**What the task asks**
In the entries that follow, the lines from the one with "Section syscalls." through the one with "Fixpoint write_loop (n" are the ones to write out, exactly and with both ends included. Nothing else should appear.

.....

(* ===== verification/Pipe.v ===== *)
(** * Pipes ([kernel/proc/pipe.c], pipe branches of [kernel/proc/syscall/fd.c])

    The table of pipe buffers and the two blocking system-call branches that
    read and write them, given by their stretches of execution ([Blocking]).
    The wait queue of a pipe is named by its index.

    User memory is seen through [UserMemory]: the validated copies of
    [kernel/proc/uaccess.c]. *)

From S2P Require Import Prelude Ring Blocking.

Definition PIPE_BUF_SIZE : Z := 4096.
Definition MAX_PIPES : Z := 8.
Definition USER_IO_CHUNK : Z := 512.
Definition LINUX_EAGAIN : Z := 11.

(** [(uint32_t)-n] *)
Definition neg32 (n : Z) : Z := u32 (- n).

(** The memory of a calling process.  [um_byte] is the byte at a user address;
    [copy_from_user] returns the bytes it copied. *)
Class UserMemory (U : Type) := {
  um_byte : U → Z → Z;
  um_prepare : U → Z → Z → bool;
  copy_from_user : U → Z → Z → option (list Z);
  copy_to_user : U → Z → list Z → bool;
}.

(** A copy stays inside the 32-bit address space and is exact; once a range
    was prepared for writing, copies into it succeed. *)
Class UserMemoryLaws (U : Type) `{UserMemory U} := {
  copy_from_user_ok u a n bs :
    is_u32 a → 0 < n → copy_from_user u a n = Some bs →
    a + n <= 2 ^ 32 ∧ bs = (λ k, um_byte u (a + Z.of_nat k)) <$> seq 0 (Z.to_nat n);
  copy_to_user_ok u a n off bs :
    um_prepare u a n = true → 0 <= off → off + Z.of_nat (length bs) <= n →
    copy_to_user u (a +u off) bs = true;
}.

Record pipe_buf := {
  pb_buf : list Z;
  pb_read_idx : Z;
  pb_write_idx : Z;
  pb_count : Z;
  pb_read_open : Z;
  pb_write_open : Z;
  pb_in_use : Z;
}.

#[global] Instance pipe_buf_inhabited : Inhabited pipe_buf :=
  populate {| pb_buf := replicate (Z.to_nat PIPE_BUF_SIZE) 0; pb_read_idx := 0;
              pb_write_idx := 0; pb_count := 0; pb_read_open := 0; pb_write_open := 0;
              pb_in_use := 0 |}.

Definition pipe_table_boot : list pipe_buf := replicate (Z.to_nat MAX_PIPES) inhabitant.

(** ** The table *)

Definition pipe_fresh (p : pipe_buf) : pipe_buf :=
  {| pb_buf := pb_buf p; pb_read_idx := 0; pb_write_idx := 0; pb_count := 0;
     pb_read_open := 1; pb_write_open := 1; pb_in_use := 1 |}.

Definition pipe_alloc (tbl : list pipe_buf) : Z * list pipe_buf :=
  match for_exit 0 (Z.to_nat MAX_PIPES)
          (λ i _, if pb_in_use tbl.[i] =? 0 then inl i else inr tt) tt with
  | inl i => (i, tbl.[i <- pipe_fresh tbl.[i]])
  | inr _ => (-1, tbl)
  end.

Definition set_pb_in_use (v : Z) (p : pipe_buf) : pipe_buf :=
  {| pb_buf := pb_buf p; pb_read_idx := pb_read_idx p; pb_write_idx := pb_write_idx p;
     pb_count := pb_count p; pb_read_open := pb_read_open p; pb_write_open := pb_write_open p;
     pb_in_use := v |}.
Definition set_opens (r w : Z) (p : pipe_buf) : pipe_buf :=
  {| pb_buf := pb_buf p; pb_read_idx := pb_read_idx p; pb_write_idx := pb_write_idx p;
     pb_count := pb_count p; pb_read_open := r; pb_write_open := w; pb_in_use := pb_in_use p |}.

Definition pipe_free (tbl : list pipe_buf) (idx : Z) : list pipe_buf :=
  if (0 <=? idx) && (idx <? MAX_PIPES) then tbl.[idx <- set_pb_in_use 0 tbl.[idx]] else tbl.

(** [pipe_get]: the slot, if it is one and in use. *)
Definition pipe_get (tbl : list pipe_buf) (idx : Z) : option Z :=
  if (idx <? 0) || (MAX_PIPES <=? idx) then None
  else if pb_in_use tbl.[idx] =? 0 then None
  else Some idx.

(** Taking and dropping a reference to an end ([proc_fd_table_bump_open_refs],
    [fd_close_one]). *)
Definition pipe_bump (read_end : bool) (tbl : list pipe_buf) (idx : Z) : list pipe_buf :=
  match pipe_get tbl idx with
  | None => tbl
  | Some i =>
      let p := tbl.[i] in
      tbl.[i <- if read_end then set_opens (pb_read_open p +u 1) (pb_write_open p) p
                else set_opens (pb_read_open p) (pb_write_open p +u 1) p]
  end.

Definition drop_open (n : Z) : Z := if 0 <? n then n -u 1 else n.

Definition close_end (read_end : bool) (p : pipe_buf) : pipe_buf :=
  let p := if read_end then set_opens (drop_open (pb_read_open p)) (pb_write_open p) p
           else set_opens (pb_read_open p) (drop_open (pb_write_open p)) p in
  if (pb_read_open p =? 0) && (pb_write_open p =? 0) then set_pb_in_use 0 p else p.

(** The closing branches; the queue is woken when the slot is a pipe. *)
Definition pipe_close (read_end : bool) (tbl : list pipe_buf) (idx : Z) :
    list pipe_buf * list (wq_call Z) :=
  match pipe_get tbl idx with
  | None => (tbl, [])
  | Some i => (tbl.[i <- close_end read_end tbl.[i]], [WqWake i])
  end.

(** ** Writing *)

Definition pipe_put (p : pipe_buf) (b : Z) : pipe_buf :=
  {| pb_buf := (pb_buf p).[pb_write_idx p <- b]; pb_read_idx := pb_read_idx p;
     pb_write_idx := ring_next PIPE_BUF_SIZE (pb_write_idx p); pb_count := pb_count p +u 1;
     pb_read_open := pb_read_open p; pb_write_open := pb_write_open p; pb_in_use := pb_in_use p |}.

(** [copied ? copied : e] *)
Definition copied_or (copied e : Z) : Z := if copied =? 0 then e else copied.

(** One evaluation of the [while (pb->count == PIPE_BUF_SIZE)] loop. *)
Inductive room := Room | RoomRet (v : Z) | RoomBlock.

Definition pipe_room (p : pipe_buf) (nonblock sig : bool) (copied : Z) : room :=
  if pb_count p =? PIPE_BUF_SIZE then
    if nonblock then RoomRet (copied_or copied (neg32 LINUX_EAGAIN))
    else if (pb_read_open p =? 0) || sig then RoomRet (copied_or copied (neg32 1))
    else RoomBlock
  else Room.

Inductive chunk_end := ChunkDone | ChunkRet (v : Z) | ChunkBlock (i : Z).

(** [for (i; i < chunk; i++)] over the bytes of one chunk. *)
Fixpoint write_chunk (n : nat) (p : pipe_buf) (nonblock sig : bool) (kbuf : list Z)
    (chunk i copied : Z) : pipe_buf * Z * chunk_end :=
  match n with
  | O => (p, copied, ChunkDone)
  | S n =>
      if i <? chunk then
        match pipe_room p nonblock sig copied with
        | Room => write_chunk n (pipe_put p kbuf.[i]) nonblock sig kbuf chunk (i +u 1) (copied +u 1)
        | RoomRet v => (p, copied, ChunkRet v)
        | RoomBlock => (p, copied, ChunkBlock i)
        end
      else (p, copied, ChunkDone)
  end.

(** The arguments of a [write] on a pipe. *)
Record wcall {U : Type} := {
  w_pid : nat;
  w_user : U;
  w_idx : Z;
  w_addr : Z;
  w_count : Z;
  w_nonblock : bool;
}.
Arguments wcall : clear implicits.

(** How a stretch ends: with a return value (after waking the queue or not), or
    blocked at byte [i] of a chunk already copied in. *)
Inductive pw_end :=
  | PwRet (v : Z) (woke : bool)
  | PwBlock (kbuf : list Z) (chunk i : Z).

Definition io_chunk (left : Z) : Z := if USER_IO_CHUNK <? left then USER_IO_CHUNK else left.

Section syscalls.
Context {U : Type} `{UserMemory U}.

(** The outer [while (copied < count)].  The test for room before the [for]
    loop is evaluated as in the source; a call that blocks there resumes at
    byte 0 of the chunk, where the same test comes again. *)
Fixpoint write_loop (n : nat) (p : pipe_buf) (sig : bool) (c : wcall U) (copied : Z) :
    option (pipe_buf * Z * pw_end) :=
  match n with
  | O => None
  | S n =>
      if negb (copied <? w_count c) then Some (p, copied, PwRet copied true)
      else
        let chunk := io_chunk (w_count c -u copied) in
        match copy_from_user (w_user c) (w_addr c +u copied) chunk with
        | None => Some (p, copied, PwRet (copied_or copied (neg32 1)) false)
        | Some kbuf =>
            match pipe_room p (w_nonblock c) sig copied with
            | RoomRet v => Some (p, copied, PwRet v false)
            | RoomBlock => Some (p, copied, PwBlock kbuf chunk 0)
            | Room => write_rest n p sig c copied kbuf chunk 0
            end
        end
  end
with write_rest (n : nat) (p : pipe_buf) (sig : bool) (c : wcall U) (copied : Z)
    (kbuf : list Z) (chunk i : Z) : option (pipe_buf * Z * pw_end) :=
  match n with
  | O => None
  | S n =>
      match write_chunk (S (Z.to_nat (chunk - i))) p (w_nonblock c) sig kbuf chunk i copied with
      | (p', copied', ChunkDone) => write_loop n p' sig c copied'
      | (p', copied', ChunkRet v) => Some (p', copied', PwRet v false)
      | (p', copied', ChunkBlock i') => Some (p', copied', PwBlock kbuf chunk i')
      end
  end.

Definition pipe_fuel (c : wcall U) (copied : Z) : nat := 3 + 2 * Z.to_nat (w_count c - copied).

(** ** Reading *)

Record rcall := {
  rd_pid : nat;
  rd_user : U;
  rd_idx : Z;
  rd_addr : Z;
  rd_count : Z;
  rd_nonblock : bool;
}.

(** [for (i < chunk) { kbuf[i] = buf[read_idx]; read_idx = ... }] *)
Fixpoint read_chunk (n : nat) (p : pipe_buf) : pipe_buf * list Z :=
  match n with
  | O => (p, [])
  | S n =>
      let b := (pb_buf p).[pb_read_idx p] in
      let p' := {| pb_buf := pb_buf p; pb_read_idx := ring_next PIPE_BUF_SIZE (pb_read_idx p);
                   pb_write_idx := pb_write_idx p; pb_count := pb_count p;
                   pb_read_open := pb_read_open p; pb_write_open := pb_write_open p;
                   pb_in_use := pb_in_use p |} in
      let '(p'', bs) := read_chunk n p' in (p'', b :: bs)
  end.

Definition set_pb_count (v : Z) (p : pipe_buf) : pipe_buf :=
  {| pb_buf := pb_buf p; pb_read_idx := pb_read_idx p; pb_write_idx := pb_write_idx p;
     pb_count := v; pb_read_open := pb_read_open p; pb_write_open := pb_write_open p;
     pb_in_use := pb_in_use p |}.

(** [while (copied < to_read)]: [out] is what the caller's buffer received. *)
Fixpoint read_loop (n : nat) (p : pipe_buf) (c : rcall) (to_read copied : Z) (out : list Z) :
    option (pipe_buf * Z * bool * list Z) :=
  match n with
  | O => None
  | S n =>
      if copied <? to_read then
        let chunk := io_chunk (to_read -u copied) in
        let '(p', kbuf) := read_chunk (Z.to_nat chunk) p in
        if copy_to_user (rd_user c) (rd_addr c +u copied) kbuf
        then read_loop n p' c to_read (copied +u chunk) (out ++ kbuf)
        else Some (p', copied_or copied (neg32 1), false, out)
      else Some (set_pb_count (pb_count p -u to_read) p, to_read, true, out)
  end.

Definition pipe_read_data (p : pipe_buf) (c : rcall) : option (pipe_buf * Z * bool * list Z) :=
  let to_read := if rd_count c <? pb_count p then rd_count c else pb_count p in
  if negb (um_prepare (rd_user c) (rd_addr c) to_read) then Some (p, neg32 1, false, [])
  else read_loop (S (Z.to_nat to_read)) p c to_read 0 [].

(** ** Calls in progress *)

Record pipes := {
  pp_table : list pipe_buf;
  (** processes with an unblocked pending signal *)
  pp_sig : gset nat;
}.

Inductive pipe_op :=
  | PipeAlloc
  | PipeBump (read_end : bool) (idx : Z)
  | PipeClose (read_end : bool) (idx : Z)
  | PipeSignal (pid : nat)
  | PipeSignalDone (pid : nat)
  | PipeRead (c : rcall)
  | PipeWrite (c : wcall U)
  (** inside [sched_block]; the slot is not looked up again *)
  | PipeReading (c : rcall)
  | PipeWriting (c : wcall U) (copied : Z) (kbuf : list Z) (chunk i : Z).

Inductive pipe_event :=
  | PePut (idx : Z) (bytes : list Z)
  | PeGot (idx : Z) (bytes : list Z)
  | PeFresh (idx : Z)
  | PeRet (v : Z).

Notation pipe_segment := (segment pipes Z pipe_op pipe_event).

Definition pseg (tbl : list pipe_buf) (s : pipes) (evs : list pipe_event) (cs : list (wq_call Z))
    (e : seg_end Z pipe_op) : pipe_segment :=
  {| seg_state := {| pp_table := tbl; pp_sig := pp_sig s |};
     seg_events := evs; seg_calls := cs; seg_exit := e |}.

(** The user's bytes [addr + from .. addr + to). *)
Definition user_slice (u : U) (addr from to : Z) : list Z :=
  (λ k, um_byte u (addr +u (from + Z.of_nat k))) <$> seq 0 (Z.to_nat (to - from)).

Definition run_pipe_write (s : pipes) (c : wcall U) (copied : Z)
    (res : option (pipe_buf * Z * pw_end)) : pipe_segment :=
  match res with
  | None => pseg (pp_table s) s [] [] SegRet
  | Some (p, copied', e) =>
      pseg ((pp_table s).[w_idx c <- p]) s
        (PePut (w_idx c) (user_slice (w_user c) (w_addr c) copied copied') ::
         match e with PwRet v _ => [PeRet v] | PwBlock _ _ _ => [] end)
        (match e with PwRet _ true => [WqWake (w_idx c)] | _ => [] end)
        (match e with
         | PwRet _ _ => SegRet
         | PwBlock kbuf chunk i => SegBlock (w_idx c) (PipeWriting c copied' kbuf chunk i)
         end)
  end.

Definition sig_pending (s : pipes) (pid : nat) : bool := bool_decide (pid ∈ pp_sig s).

Definition pipe_write (s : pipes) (c : wcall U) : pipe_segment :=
  match pipe_get (pp_table s) (w_idx c) with
  | None => pseg (pp_table s) s [PeRet (neg32 1)] [] SegRet
  | Some i =>
      if pb_read_open (pp_table s).[i] =? 0
      then pseg (pp_table s) s [PeRet (neg32 1)] [] SegRet
      else if negb (um_prepare (w_user c) (w_addr c) (w_count c))
      then pseg (pp_table s) s [PeRet (neg32 1)] [] SegRet
      else run_pipe_write s c 0
             (write_loop (pipe_fuel c 0) (pp_table s).[i] (sig_pending s (w_pid c)) c 0)
  end.

(** The read branch from the head of its waiting loop. *)
Definition pipe_read_wait (s : pipes) (c : rcall) : pipe_segment :=
  let p := (pp_table s).[rd_idx c] in
  if pb_count p =? 0 then
    if pb_write_open p =? 0 then pseg (pp_table s) s [PeRet 0] [] SegRet
    else if rd_nonblock c then pseg (pp_table s) s [PeRet (neg32 LINUX_EAGAIN)] [] SegRet
    else if sig_pending s (rd_pid c) then pseg (pp_table s) s [PeRet (neg32 1)] [] SegRet
    else pseg (pp_table s) s [] [] (SegBlock (rd_idx c) (PipeReading c))
  else
    match pipe_read_data p c with
    | None => pseg (pp_table s) s [] [] SegRet
    | Some (p', v, woke, out) =>
        pseg ((pp_table s).[rd_idx c <- p']) s [PeGot (rd_idx c) out; PeRet v]
          (if woke then [WqWake (rd_idx c)] else []) SegRet
    end.

Definition pipe_read (s : pipes) (c : rcall) : pipe_segment :=
  if rd_count c =? 0 then pseg (pp_table s) s [PeRet 0] [] SegRet
  else match pipe_get (pp_table s) (rd_idx c) with
       | None => pseg (pp_table s) s [PeRet (neg32 1)] [] SegRet
       | Some _ => pipe_read_wait s c
       end.

Definition pipe_run (s : pipes) (op : pipe_op) : pipe_segment :=
  match op with
  | PipeAlloc =>
      let '(i, tbl) := pipe_alloc (pp_table s) in
      pseg tbl s (if i =? -1 then [] else [PeFresh i]) (if i =? -1 then [] else [WqInit i]) SegRet
  | PipeBump r idx => pseg (pipe_bump r (pp_table s) idx) s [] [] SegRet
  | PipeClose r idx => let '(tbl, cs) := pipe_close r (pp_table s) idx in pseg tbl s [] cs SegRet
  | PipeSignal pid =>
      {| seg_state := {| pp_table := pp_table s; pp_sig := {[pid]} ∪ pp_sig s |};
         seg_events := []; seg_calls := []; seg_exit := SegRet |}
  | PipeSignalDone pid =>
      {| seg_state := {| pp_table := pp_table s; pp_sig := pp_sig s ∖ {[pid]} |};
         seg_events := []; seg_calls := []; seg_exit := SegRet |}
  | PipeRead c => pipe_read s c
  | PipeWrite c => pipe_write s c
  | PipeReading c => pipe_read_wait s c
  | PipeWriting c copied kbuf chunk i =>
      run_pipe_write s c copied
        (write_rest (pipe_fuel c copied) (pp_table s).[w_idx c] (sig_pending s (w_pid c)) c
           copied kbuf chunk i)
  end.
End syscalls.
Arguments rcall : clear implicits.
Arguments pipe_op : clear implicits.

.....

**Your response**
Section syscalls.
Context {U : Type} `{UserMemory U}.

(** The outer [while (copied < count)].  The test for room before the [for]
    loop is evaluated as in the source; a call that blocks there resumes at
    byte 0 of the chunk, where the same test comes again. *)
Fixpoint write_loop (n : nat) (p : pipe_buf) (sig : bool) (c : wcall U) (copied : Z) :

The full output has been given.